Необыкновенный еврей Симон Визенталь стоял посреди горы трупов и подбадривал нас, призывая продержаться совсем немного. Затем он поднялся на злосчастную трибуну и произнес волнующую речь, которую, я уверен, все, кто ее слышал, запомнили, хотя бы частично, как и я. Сказал он приблизительно следующее:
– Братья! Мученики этого ада на земле! Бог судит человека по делам его и дает каждому то, что он заслужил. Нет мрака или тени, которые бы скрыли истину от Него. Много лет пройдет, но эти грехи на душе человечества годы не смоют, на лице мира навеки останется темное пятно. Мы, сегодняшние рабы, падем в забвение, но наши палачи – никогда. Посмотрите на бумагу в моей руке. На ней имена всех, кто убивал в этом лагере невинных людей. Этот список я вел в Маутхаузене, а когда выйду отсюда, дополню его именами тех, кто творил подобное всюду на просторах Европы и мира.
Пока он говорил, он все время размахивал этим списком, потом добавил, насколько я помню:
– Знайте, клянусь перед вашими исстрадавшимися лицами, как и перед лицом всего человечества, что всю свою оставшуюся жизнь, а я лишь недавно перешагнул порог третьего десятка, я посвящу охоте на этих зверей, душегубов, уничтоживших десятки миллионов людей. Я буду выслеживать каждого из них по их вонючим следам и не дам спрятаться от меня и от моих помощников даже в мышиной норе.
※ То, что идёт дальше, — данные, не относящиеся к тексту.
(** C4.  A text whose trimmed form ends in [;] is complete; a text that
    does not end in [;], is no bare special command, has no [desc] or
    [describe] prefix and matches no translation rule is not complete. *)
Theorem isCommandComplete_terminator (text : jsstring) :
  (endsWith (trim text) (js ";") = true -> isCommandComplete text = true) /\
  (endsWith (trim text) (js ";") = false ->
   isSpecialCommand text = false ->
   isDescribe text = false ->
   isTranslatable text = false ->
   isCommandComplete text = false).
Proof.
  rewrite isCommandComplete_cases; split.
  - intros ->. now rewrite !orb_true_r.
  - intros -> -> -> ->. reflexivity.
Qed.

Lemma isCommandComplete_terminator_witness :
  isCommandComplete (js "SELECT * FROM students WHERE age > 20;  ") = true /\
  isCommandComplete (js "SELECT * FROM students") = false.
Proof.
  split.
  - apply (proj1 (isCommandComplete_terminator _)). vm_compute; reflexivity.
  - apply (proj2 (isCommandComplete_terminator _)); vm_compute; reflexivity.
Defined.

(** ** Typo correction *)

(** No correction pattern occurs in the text. *)
Definition noTypoLeft (sql : jsstring) : bool :=
  forallb (fun c => negb (test (c_pattern c) sql)) sqlCorrections.

Lemma fixWith_clean (rules : list Correction) (sql : jsstring) (cs : list jsstring) :
  forallb (fun c => negb (test (c_pattern c) sql)) rules = true ->
  fixWith rules (sql, cs) = (sql, cs).
Proof.
  induction rules as [|c rules IH]; simpl; [reflexivity|].
  intros H. apply andb_prop in H as [Hc Hrules].
  apply negb_true_iff in Hc. rewrite Hc. now apply IH.
Qed.

Lemma fixWith_grows (rules : list Correction) (acc : jsstring * list jsstring) :
  (List.length (snd acc) <= List.length (snd (fixWith rules acc)))%nat.
Proof.
  revert acc; induction rules as [|c rules IH]; intros [sql cs]; simpl; [lia|].
  destruct (test (c_pattern c) sql).
  - etransitivity; [|apply IH]. simpl. rewrite length_app. simpl. lia.
  - apply (IH (sql, cs)).
Qed.

Lemma fixWith_fires (rules : list Correction) (sql : jsstring) (cs : list jsstring) :
  forallb (fun c => negb (test (c_pattern c) sql)) rules = false ->
  (List.length cs < List.length (snd (fixWith rules (sql, cs))))%nat.
Proof.
  induction rules as [|c rules IH]; simpl; [discriminate|].
  destruct (test (c_pattern c) sql) eqn:Hc; simpl.
  - intros _.
    eapply Nat.lt_le_trans; [|apply fixWith_grows]. simpl.
    rewrite length_app. simpl. lia.
  - apply IH.
Qed.

(** C6 as stated fails: correcting [JIONSET] gives [JOINSET], in which
    the replacement has completed the misspelling [INSET]; a second run
    changes the text again and reports a correction. *)
Lemma fixSQLTypos_not_idempotent :
  fixSQLTypos (js "JIONSET") = (js "JOINSET", [js "Sửa lỗi: JION → JOIN"]) /\
  fixSQLTypos (js "JOINSET") = (js "JOINSERT", [js "Sửa lỗi: INSET → INSERT"]) /\
  fixSQLTypos (fst (fixSQLTypos (js "JIONSET")))
  <> (fst (fixSQLTypos (js "JIONSET")), []).
Proof.
  repeat split; try (vm_compute; reflexivity).
  vm_compute. discriminate.
Qed.

(** ** Translation *)

(** Positional substitution as the specification words it: every
    placeholder [$i] of the template stands for group [i], all at once.
    The templates use one digit. *)
Fixpoint substitutePositional (tpl : jsstring) (gs : list jsstring) : jsstring :=
  match tpl with
  | [] => []
  | c :: t =>
      if c =? 36 then
        match t with
        | d :: t' =>
            if (49 <=? d) && (d <=? 57) then
              nth (N.to_nat (d - 49)) gs [] ++ substitutePositional t' gs
            else c :: substitutePositional t gs
        | [] => [c]
        end
      else c :: substitutePositional t gs
  end.

(** The first rule, in declared order, whose pattern matches. *)
Fixpoint firstMatch (rules : list Mapping) (text : jsstring)
  : option (Mapping * list (option jsstring)) :=
  match rules with
  | [] => None
  | mapping :: rules' =>
      match matchArray (m_pattern mapping) text with
      | Some mt => Some (mapping, tl mt)
      | None => firstMatch rules' text
      end
  end.

Lemma firstMatch_none (rules : list Mapping) (text : jsstring) :
  firstMatch rules text = None <->
  forallb (fun mapping => negb (test (m_pattern mapping) text)) rules = true.
Proof.
  induction rules as [|mapping rules IH]; simpl; [tauto|].
  unfold test, matchArray.
  destruct (exec (m_pattern mapping) text); simpl; [split; discriminate|exact IH].
Qed.

Lemma convertWith_firstMatch (rules : list Mapping) (text : jsstring) :
  convertWith rules text =
  match firstMatch rules text with
  | Some (mapping, gs) => Some (substituteGroups (template mapping) 1%Z gs ++ js ";")
  | None => None
  end.
Proof.
  induction rules as [|mapping rules IH]; simpl; [reflexivity|].
  destruct (matchArray (m_pattern mapping) text); [reflexivity|exact IH].
Qed.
Мы поймаем их и предадим всемирному суду. Мы не можем поднять из могил (если они существуют) миллионы погибших, но не дадим их убийцам избежать справедливого наказания…
Это, доктор, малая часть речи Визенталя, которую мне удалось запомнить в тот светлый день 4 мая 1945 года. Мы жили ожиданием наших освободителей. Позади осталось время, когда в смерти мы видели спасение, когда люди в отчаянии вешались или прыгали в пропасть злополучной каменоломни Wiener Graben.
А сейчас, перед рассказом о великом дне, когда 5 мая 1945 года американцы вошли в Маутхаузен, надо прерваться и немного отдохнуть. Вы согласны? Вот и хорошо.
* * *
Что мне вам ответить? Не слишком хорошо себя чувствую. В районе печени сильные боли. Но я соберусь с силами и продолжу, расскажу, что успею. Нет, не сейчас, осмотрите меня, когда я сегодня закончу свое сказание.
На заре в тот знаменательный для нас день пятого мая до наших ушей докатился отдаленный гул. Мы выскочили из ворот и увидели длинную колонну танков, грузовиков и бронетранспортеров. Колонна сворачивала с главной дороги и двигалась к лагерю. Государственную принадлежность танков мы не могли определить.